Il video è visibile sul canale Youtube e social del Museo a partire da oggi. “Nelle valigie degli emigrati non c’erano infatti solo speranze e beni indispensabili, ma anche un patrimonio fatto di lingua, tradizioni, ricordi e senso di appartenenza”, sottolinea Mei: “per molti napoletani, quel patrimonio comprendeva anche la passione per il Calcio Napoli, rimasta viva ben oltre i confini dell’Italia”.
Il racconto prende avvio dal 1° agosto 1926, quando Giorgio Ascarelli trasformò l’Internaples nell’Associazione Calcio Napoli. Nello stesso anno oltre 20.000 campani partirono verso terre lontane. Due storie che scorrono in parallelo: da una parte nasce una squadra destinata a entrare nel cuore di una città, dall’altra inizia il viaggio di migliaia di uomini e donne che porteranno quella stessa passione oltre gli oceani.
L’iniziativa è nata da un’idea di Paolo Masini e Andrea Pedemonte e raccoglie immagini storiche dell’Istituto Luce, materiali dell’Archivio di Stato di Napoli, fotografie provenienti dai Napoli Club nel Mondo che hanno aderito all’iniziativa. “Il Napoli non appartiene soltanto a una città: appartiene anche alle comunità di emigrati che per cento anni hanno custodito e tramandato questa passione ai figli e ai nipoti.

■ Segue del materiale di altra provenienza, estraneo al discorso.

(* ===== verification/Prelude.v ===== *)
(** * The billing core of the gateway

    The repository is an API gateway for language models: it relays requests to
    upstream providers and charges for them.  A request is paid from the wallet of
    its user, from a subscription, or from a value package, which is a subscription
    with a total, a five-hour and a seven-day limit, reset cards and a limit on
    concurrent requests; the API token of the request is charged alongside.  This
    library models that money: what plans mean, how packages are bought, charged,
    reset and expired, how payments and codes become quota, commissions and
    packages, how wallets and tokens change, what a request costs, how it is paid from
    start to end, who may send it and which upstream channel serves it, and how long-running
    tasks are settled or refunded.

    ** How the code is represented

    - Integers are Go's 64-bit [int] and [int64]: a [Z] with the wrap-around written
      out ([+!], [-!], [*!] on [wrap64], below).  Prices are whole millionths; ratios
      and commissions, which the code multiplies as [float64], are IEEE 754 binary64
      ([GoFloat.v]).  Times are Unix seconds ([GoTime.v]).
    - A gorm table is the list of its rows with the next key ([Tables.v]); [DB]
      ([Schema.v]) is the record of all tables, and the [BeforeCreate] and
      [BeforeUpdate] hooks are part of the statements that run them.
    - Code that returns [(A, error)] and changes state [S] is a computation
      [M S A := S → result A * S]; an error keeps the changes made before it, and
      [transaction] (gorm's [DB.Transaction]) rolls them back.  [Tx] works on the
      database, [W] adds the stores of batched updates ([Wallet.v]), [B] adds the
      request and its billing session ([Billing.v]).  [wp] is their weakest
      precondition, with the tactics [wp_step], [wp_guard] and [wp_pass]; [keeps] and
      [preserves] are frame conditions.
    - Clocks, the location and the quota per unit of money are the record [Env], an
      argument; so are the iteration order of Go maps ([shuffle], any permutation),
      the JSON decoder, the decimal package ([Decimals], with the laws it documents in
      [GoDecimal.v]), the compiler and the machine of price expressions ([ExprEngine]),
      the database's sum of a column of floats ([SUM]), and random identifiers and
      draws.
    - Row locks serialise the transactions on one subscription, and a mutex those on a
      billing session, so each exported operation of the database layer is one step.
      Where requests meet between the statements of one operation they are interleaved:
      the concurrency slots are a step relation over the single operations of threads
      ([Slots.v]), and so are the workers that refund picture tasks, a step being one
      transaction ([Midjourney.v]); a check-in is the list of its statements, run in any
      schedule ([Checkins.v]), and so is a call with an idempotency key ([Idempotency.v]).

    ** The files and the code they model

    - [Prelude.v], [GoText.v], [Tables.v], [GoTime.v], [GoFloat.v], [GoDecimal.v]: records,
      integers, strings, errors, computations; UTF-8 text; tables; the parts of Go's [time]
      package, of [float64] and of decimals that the code uses.
    - [Schema.v]: rows and database of [model/subscription.go], [model/topup.go],
      [model/user.go], [model/token.go], [model/channel.go], [model/affiliate.go],
      [model/redemption.go], [model/svip.go], [model/ability.go], [model/midjourney.go],
      [model/task.go], [model/checkin.go], [model/ldxp_topup.go].
    - [Plans.v]: [normalizeValuePackagePlan], [calcPlanEndTime], [calcNextResetTime]
      and the other pure functions on plans.
    - [Windows.v]: usage in the five-hour and seven-day windows
      ([buildValuePackageWindowUsageDetailsFromRecords]) and the usage summary,
      with [model/value_package_periods.go].
    - [Cycles.v]: [maybeAdvanceValuePackageCycleTx],
      [maybeResetUserSubscriptionWithPlanTx], [ResetDueSubscriptions].
    - [Consume.v]: [PreConsumeUserSubscription], [PreConsumeValuePackageSubscription],
      [ReserveValuePackageUsageToTarget], [PostConsumeUserSubscriptionDelta],
      [RefundSubscriptionPreConsume]; its proofs are in [Accounting.v] (the invariant),
      [Ledger.v] (each operation case by case) and [Limits.v] (what clients rely on).
    - [Preferences.v]: which package pays, and the reset cards; proofs in [Cards.v].
    - [Purchases.v]: [CreateValuePackageSubscriptionFromPlanTx] and what it decides.
    - [Lifecycle.v]: orders, wallet purchases, user groups, cancellation,
      [ExpireDueSubscriptions].
    - [Topups.v]: the completion of top-ups ([Recharge], [ManualCompleteTopUp] and the
      other providers of [model/topup.go]), the lifetime totals of [model/svip.go] and
      the commissions of [model/affiliate.go]; [Svip.v]: [backfillUserValidTopupCents];
      [Affiliates.v]: the summary and the withdrawals of an inviter.
    - [Orders.v]: [CompleteValuePackageOrder].
    - [Redemptions.v]: [model/redemption.go].
    - [Ldxp.v]: payments through the linked shop, where workers buy for users and mails
      confirm it: [model/ldxp_topup.go], [service/ldxp_session.go],
      [service/ldxp_verify.go], the storing and matching of [service/ldxp_mail.go], and the
      administrator's check of mails in [service/order_mail_check_job.go]; proofs in
      [Shop.v].
    - [System.v]: runs of the operations on packages, orders, codes and commissions
      ([billing_run]).  Settlements of tasks may change the amount used of a package behind
      its usage records; the class [PostBilled] names the subscriptions that were billed so,
      none by default, for which the invariant keeps its bounds only.
    - [Wallet.v]: quota of users, tokens and channels with [model/utils.go]'s batch
      updates.
    - [Groups.v]: [setting/ratio_setting/group_ratio.go], [setting/user_usable_group.go],
      [setting/auto_group.go], [service/group.go].
    - [Channels.v]: which channel serves a request: [model/ability.go],
      [model/channel_cache.go], [service/channel_select.go] and the loop of retries of
      [controller/relay.go].
    - [Ratios.v]: the request ([RelayInfo], [PriceData]) and
      [service/billing_ratio.go].
    - [PriceTables.v]: the built-in prices and ratios of [setting/ratio_setting];
      [Prices.v]: their look-ups and updates, the prices of tools
      ([setting/operation_setting/tools.go]) and the price of a request before it is sent
      ([relay/helper/price.go]); [Expressions.v]: prices by expressions, [pkg/billingexpr]
      and [setting/billing_setting].
    - [Quotas.v]: what an answer costs: [service/text_quota.go], [service/tiered_settle.go],
      [service/tool_billing.go], [service/quota.go], [service/violation_fee.go]; proofs in
      [Costs.v].
    - [Billing.v]: [service/billing_session.go], [service/funding_source.go] (an
      interface, here the class [FundingSource] with its two implementations),
      [service/billing.go], [service/pre_consume_quota.go] and the quota changes of
      [service/quota.go]; proofs in [Sessions.v].
    - [Slots.v] and [Entitlement.v]: [middleware/value_package.go] and the fields of the
      request it fills ([genBaseRelayInfo]).
    - [Midjourney.v]: refunds of picture tasks, [model/midjourney.go] and
      [service/midjourney_billing.go].
    - [Tasks.v]: settlement and refunds of video and music tasks,
      [service/task_billing.go], [service/task_polling.go] and [model/task.go].
    - [Checkins.v]: [model/checkin.go] with
      [setting/operation_setting/checkin_setting.go].
    - [Idempotency.v]: the idempotency coordinator of the service that is shipped beside
      the program, [infra/sub2api/backend/internal/service/idempotency.go] with its
      repository and the redaction of what it stores.

    ** What the theorems show

    - Packages ([Accounting.v] to [Limits.v], [System.v]): in every run the amount used
      of a package is the total of its usage records of the current epoch, unless a task
      was settled on it, a request is recorded once and a package with a total is never
      overdrawn; an accepted request
      leaves all three limits kept; retries are not charged again; a reservation books
      its target; a refund gives back what was charged, once; cards equal their ledger;
      no top-up earns two commissions.
    - Time ([Plans.v], [Windows.v], [Cycles.v]): the windows against reference
      definitions, cycles that contain the present however late the check runs, the
      exact bounds within which durations do not overflow, and what happens outside.
    - Purchases and life ([Purchases.v], [Lifecycle.v]): one package in force after a
      purchase, time added exactly, lower levels refused, orders completed once and
      priced right, the expiry task complete, groups raised and given back.
    - Payments ([Topups.v], [Svip.v], [Affiliates.v], [Orders.v], [Redemptions.v]): a
      top-up is credited once, by whichever of the six calls comes first, and a payable
      one is credited; the lifetime totals agree with the history of payments after the
      reconciliation, which is then idle; a withdrawal is covered, frozen and decided
      once; a paid package order is honoured in full and booked once; a code delivers
      what it carries to whoever presents it first.
    - The linked shop ([Shop.v]): no two sessions succeed with one order number, whatever
      is asked for in whatever order; a session that succeeds has credited its top-up
      once, completed the order of its package, or redeemed its card for its user, and
      one that does not changes nothing else.
    - Wallets ([Wallet.v]): batched updates are equivalent to direct ones.
    - Requests ([Sessions.v]): a settled wallet session has charged exactly the cost, a
      refunded one nothing (but for the playground, see below), a session that cannot be
      opened leaves no trace.
    - Costs ([Costs.v], [Prices.v], [Expressions.v]): a request is priced as configured or
      refused; the quota of an answer is the sum of its parts at their ratios, within
      bounds and rounded once, and it is what the wallet, the token, the counters and the
      log show; an exact estimate is settled at itself; the cache of expressions cannot be
      seen; the longest prefix decides the price of a tool.
    - Ratios ([Groups.v], [Ratios.v], [Entitlement.v]): ratios are finite and not
      negative after any updates, maps are visited without regard to order, the ratios
      shown are those billed, and the ratio of a request does not change once applied.
    - Admission ([Entitlement.v], [Slots.v]): a request the middleware diverts could not
      have been paid by the package; the slots held for a package never exceed its limit
      in any interleaving, nobody is refused without reason, counters do not leak and
      threads do not block each other for good.
    - Channels ([Channels.v]): the channel chosen is enabled, serves the group and the
      model and is of the priority of the retry, with chances in proportion to weights;
      the retries of a request end.
    - Tasks ([Midjourney.v], [Tasks.v]): whatever workers do at the same time and wherever
      they stop, what a failed picture task owes and what was paid back add up, and a
      refund that was interrupted is completed by the next run; the end of a task is
      billed once, and a settlement leaves the task charged with its actual quota.
    - Check-ins ([Checkins.v]): one award a day on either kind of database, in whatever
      order the statements of requests arrive, within the configured range.
    - Idempotency ([Idempotency.v]): the handler of a key is never run twice at the same
      time nor again after it has succeeded, and later calls get what was stored.

    Some theorems document defects or comments that differ from the code:
    [calcPlanEndTime_overflow], [maybeResetUserSubscription_diverges],
    [repurchase_keeps_group], [playground_refund_lost], [suno_refunds_again],
    [package_task_unbalanced], [legacy_cutoff_2025], [auto_group_not_left],
    [first_ability_favoured], [checkin_range_inverted], [mail_check_pays_twice],
    [numeric_429_fails], [fixed_price_audio_free], [realtime_price_ignored],
    [sonar_large_is_free], [refused_update_clears_prices], [gpt35_ratio_unreachable],
    [tool_price_depends_on_order], [empty_answer_charged], [message_marker_missed],
    [cache_write_total_not_sum] and [stale_processing_blocks].

    ** Bounds and fuel

    Loops over lists and maps are structural.  Two loops have fuel: the search for the next
    reset, for which [maybeResetUserSubscription_returns] gives an amount that is enough
    for every plan whose period fits [time.Duration], and the retries of a request, for
    which the bound on the number of attempts in [Channels.v] is enough; the error
    [ErrDiverges] stands for a call that does not return.  Hypotheses that bound amounts ([room],
    [affordable], [in_int64]) keep sums within 64 bits.

    ** Not modelled

    - Reading a mailbox and the text of mails, the configuration of the shop, and the
      administration of orders ([model/order_management.go]), which lists and hides
      orders but moves no quota.
    - Channels with several keys, tags of channels, [CacheUpdateChannel], which nothing
      calls, and the classification of the errors of upstreams: a retry is allowed or
      not by an argument.
    - Polling of upstreams and the decoding of their answers: a report on a task is an
      argument.
    - Redis as a cache, and the plan cache: transparent to the callers.  Logs,
      notifications and the amounts in the texts of errors.
    - Listings, statistics and data migrations: queries for display and one-off jobs.
    - HTTP routing and rendering, and the relay adaptors, which are network I/O and
      conversion between protocols; the rest of [infra/sub2api], a service of its own. *)
From stdpp Require Export base tactics list sorting strings gmap pretty.
From Stdlib Require Export ZArith Lia Ascii.
Open Scope Z_scope.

Con questo video vogliamo raccontare una pagina importante dell’emigrazione italiana, mostrando come lo sport possa diventare memoria, identità e legame con le proprie radici. Dietro ogni bandiera azzurra sventolata a Buenos Aires, Melbourne, Toronto, New York, Sydney o Parigi c’è una storia di emigrazione, di sacrificio e di appartenenza”, ha spiegato Masini, presidente di Fondazione Mei che lancia anche il video dedicato alla grande storia della scherma italiana, realizzato dal Ministero degli Affari Esteri e della Cooperazione Internazionale, attraverso l’Ufficio Diplomazia Sportiva guidato dalla Consigliera di Ambasciata Silvia Marrara, dal Mei in collaborazione con la Federazione Italiana Scherma.